En jeu aussi des « effets de contexte » : « L’environnement scolaire va également intervenir sur des orientations déjà socialement marquées, souligne l’auteur. Il a un effet qui semble aussi important que celui de l’origine sociale ». Les choix d’orientation sont ainsi déterminés par le type d’établissement fréquenté. Les élèves des lycées favorisés ont près de 30 % de chances de plus de s’orienter vers une classe préparatoire que ceux qui sont scolarisés dans un établissement défavorisé, un pourcentage qui s’élève à 80 % quand le lycée héberge une CPGE.
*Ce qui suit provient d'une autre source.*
Import SchurCoupler Example.

Ltac entries :=
  apply/matrixP => i j; rewrite !mxE !big_ord_recl !big_ord0;
  rewrite /D /B /resWell /small_well /small_xw /small_x /= /of_rows !mxE /=.

Lemma small_well_unit : D small_well \in unitmx.
Proof.
have [] // := @mulmx1_unit _ _ (D small_well)
                (of_rows _ _ [:: [:: 1; -1]; [:: -1; 2]]).
entries.
by case: i => [[|[|i]] lt_i] //=; case: j => [[|[|j]] lt_j] //=; vm_compute.
Qed.

Lemma small_well_row :
  D small_well *m small_xw = resWell small_well - B small_well *m small_x.
Proof.
entries.
by case: i => [[|[|i]] lt_i] //=; case: j => [[|j] lt_j] //=; vm_compute.
Qed.

(** For [x = (1)] the recovered increment is [(2; 1)]:
    [D (2; 1) = (5; 3) = (8; 4) - (3; 1)]. *)
Lemma recover_round_trip_witness :
  D small_well \in unitmx /\
  [/\ D small_well *m recoverSolutionWell small_well small_x =
        resWell small_well - B small_well *m small_x,
      B small_well *m small_x + D small_well *m small_xw = resWell small_well
    & recoverSolutionWell small_well small_x = small_xw].
Proof.
split; first exact: small_well_unit.
have [round row only] := recover_round_trip small_x small_well_unit.
have xwE := only small_xw small_well_row.
by split; [exact: round | rewrite xwE; exact: row | rewrite -xwE].
Defined.

(** With [duneC_] in the place of [B], as the comment above the declaration
    reads, the vector would be another one: [(6; -9)] at this well. *)
Remark recover_uses_B :
  invmx (D small_well) *m (resWell small_well - duneC_ small_well *m small_x)
    <> recoverSolutionWell small_well small_x.
Proof.
have <- : small_xw = recoverSolutionWell small_well small_x.
  exact/(solve_unique _ _ small_well_unit)/small_well_row.
move=> eq_xw.
have := congr1 (mulmx (D small_well)) eq_xw.
rewrite (mulKVmx small_well_unit) => /matrixP/(_ ord0 ord0).
rewrite !mxE !big_ord_recl !big_ord0.
rewrite /D /resWell /small_well /small_xw /small_x /= /of_rows !mxE /=.
by move/eqP; vm_compute.
Qed.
Cette situation tient d’abord, pour Nadia Nakhili, à un « effet de pairs » : « les interactions au sein du groupe influent sur la manière dont les lycéens se projettent dans l’avenir ».

En cause également les pratiques des enseignants. « [Elles] sont, pour partie, liées au public auquel ils s’adressent. Selon l’établissement dans lequel ils exercent, les enseignants n’ont pas la même représentation de leurs élèves. Plus concrètement, ils formuleraient plus d’encouragements et seraient plus optimistes quant à la réussite des élèves dans les lycées favorisés », précise l’auteur. Or, poursuit Nadia Nakhili, « les enseignants [qui sont au cœur du processus de prise de décision sur l’orientation] sont de vecteurs importants de transmission de l’information sur les possibilités de poursuite d’études et sur les filières existantes ».

Et l’auteur, en conclusion, d’en appeler, pour réduire les inégalités d’orientation, à une intervention des pouvoirs publics sur « les différences inhérentes à l’organisation du système éducatif ».

Véronique GLINEUR


(1) « Orientation après le bac : quand le lycée fait la différence », Bref, n° 271, février 2010 .
(2) Centre d’études et de recherche sur les qualifications.